In order to answer this question, we first need to look at what exactly hair is. It’s commonly known that hair is made out of dead cells and a protein called keratin. But hair doesn’t start off dead. Living hair cells are actually made under the skin in pore-like structures called follicles. As these cells are made, they replace the older ones, pushing them up towards the surface of the skin. The older cells are filled with protein then lose their nucleus and die.
Surprisingly, hair cells aren’t coloured. In fact, hair is naturally white. The colour comes from the pigment melanin which is made by melanocyte cells at the base of the hair. These cells produce the melanin and inject it into the living hair cells, thus giving them colour.

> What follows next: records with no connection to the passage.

Definition EmailPasswordStore_RemovePassword (subjectID currentHash : string) (_ : time) : M S (result unit) :=
  in_transaction adapter (fun tx =>
    r <- lockUser tx subjectID ;;
    match or_absent ErrNotFound r with
    | Err err => ret (Err err)
    | Ok _ =>
        r <- run tx (FindOne passwordsCollection (Eq "_id" (BString subjectID))) ;;
        match or_absent ErrNotFound (decoded decode_password r) with
        | Err err => ret (Err err)
        | Ok passwordHash =>
            if negb (String.eqb passwordHash currentHash) then ret (Err ErrConflict) else
            count <-? otherCredentialCount tx subjectID ;;
            if (count =? 0)%nat then ret (Err ErrLastCredential) else
            r <- run tx (DeleteOne passwordsCollection (Eq "_id" (BString subjectID))) ;;
            ret (ignored r)
        end
    end).

Definition EmailPasswordStore : Store S :=
  {| store_Register := EmailPasswordStore_Register;
     store_FindByEmail := EmailPasswordStore_FindByEmail;
     store_ReplacePasswordHash := EmailPasswordStore_ReplacePasswordHash |}.

Definition EmailPasswordCredentialStore : CredentialStore S :=
  {| cred_FindBySubject := EmailPasswordStore_FindBySubject;
     cred_AddPassword := EmailPasswordStore_AddPassword;
     cred_ReplacePasswordHash := EmailPasswordStore_ReplacePasswordHash;
     cred_RemovePassword := EmailPasswordStore_RemovePassword |}.
End EmailPassword_.

(** ** Email verification *)
Section EmailVerification_.
Import EmailVerification.
Context {S : Type} (adapter : Adapter S).

Definition EmailVerificationStore_FindUserByEmail (email : string) : M S (result User) :=
  r <- run (plain (client adapter)) (FindOne usersCollection (Eq "email" (BString email))) ;;
  ret (document <-! or_absent ErrNotFound (decoded decode_user r);
       Ok (mkUser (ud_ID document) (ud_Email document) (ud_EmailVerified document))).

Definition EmailVerificationStore_Issue (record : VerificationRecord) : M S (result unit) :=
  r <- run (plain (client adapter))
    (ReplaceOne emailVerificationsCollection (Eq "_id" (BString (rec_UserID record)))
       (token_document (mkTokenDocument (rec_UserID record) (rec_Email record) (rec_TokenHash record)
          (rec_CreatedAt record) (rec_ExpiresAt record)))) ;;
  ret (conflicting ErrConflict r).

Definition EmailVerificationStore_Verify (tokenHash : Hash) (verifiedAt : time) : M S (result User) :=
  transaction_of adapter (fun tx =>
    r <- run tx (FindOne emailVerificationsCollection (Eq "token_hash" (BBinary tokenHash))) ;;
    match or_absent ErrNotFound (decoded decode_token r) with
    | Err err => ret (Err err)
    | Ok token =>
        r <- run tx (FindOne usersCollection (Eq "_id" (BString (td_UserID token)))) ;;
        match or_absent ErrNotFound (decoded decode_user r) with
        | Err err => ret (Err err)
        | Ok document =>
            if ud_EmailVerified document || negb (Before verifiedAt (td_ExpiresAt token)) then ret (Err ErrInactiveToken) else
            _ <-? run tx (UpdateOne usersCollection (Eq "_id" (BString (ud_ID document)))
                            (SetFields [("email_verified", BBoolean true)])) ;;
            _ <-? run tx (DeleteOne emailVerificationsCollection (Eq "_id" (BString (td_UserID token)))) ;;
            ret (Ok (mkUser (ud_ID document) (ud_Email document) true))
        end
    end) (mkUser "" "" false).

Definition EmailVerificationStore : Store S :=
  {| store_FindUserByEmail := EmailVerificationStore_FindUserByEmail;
     store_Issue := EmailVerificationStore_Issue;
     store_Verify := EmailVerificationStore_Verify |}.
End EmailVerification_.

(** ** Password reset *)
Section PasswordReset_.
Import PasswordReset.
Context {S : Type} (adapter : Adapter S).

Definition PasswordResetStore_FindUserByEmail (email : string) : M S (result User) :=
  r <- run (plain (client adapter)) (FindOne usersCollection (Eq "email" (BString email))) ;;
  ret (document <-! or_absent ErrNotFound (decoded decode_user r); Ok (mkUser (ud_ID document) (ud_Email document))).

Definition PasswordResetStore_Issue (record : ResetRecord) : M S (result unit) :=
  r <- run (plain (client adapter))
    (ReplaceOne passwordResetsCollection (Eq "_id" (BString (rec_UserID record)))
       (token_document (mkTokenDocument (rec_UserID record) (rec_Email record) (rec_TokenHash record)
          (rec_CreatedAt record) (rec_ExpiresAt record)))) ;;
  ret (conflicting ErrConflict r).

There are two types of melanin pigment, eumelanin and pheomelanin, and the ratio of these determines hair colour. Eumelanin makes hair black or brown whereas pheomelanin makes hair ginger or blonde. People with black or dark brown hair will have very high levels of eumelanin and low levels of pheomelanin. In contrast, people with blonde hair will have more pheomelanin than eumelanin. Red heads have the highest proportion of pheomelanin to eumelanin.
An interesting property of pheomelanin is that it breaks down more slowly than eumelanin. This is why bleaching brown hair often results in an orangey colour. The bleach doesn’t react as readily with the pheomelanin so it has to be left in longer in order to obtain the perfect ombre shade!
The reason why hair goes grey and white with age is a different matter. It is believed that this happens due to a natural depletion of melanocytes. Without the melanocytes, no melanin is made or deposited into the hair cells and the hair is no longer coloured.
Genetic disorders in hair colour, on the other hand, are due to mutations in the genes responsible for melanin production. As a result, melanin isn’t made or deposited into the hair cells.
Understanding the process of hair pigmentation can help in the development of methods to restore hair colour. One such study looked at the possibility of transplanting melanocytes from hair follicles into Yucatan mini pigs. This could potentially be a way of restoring hair colour in people with pigmentation disorders.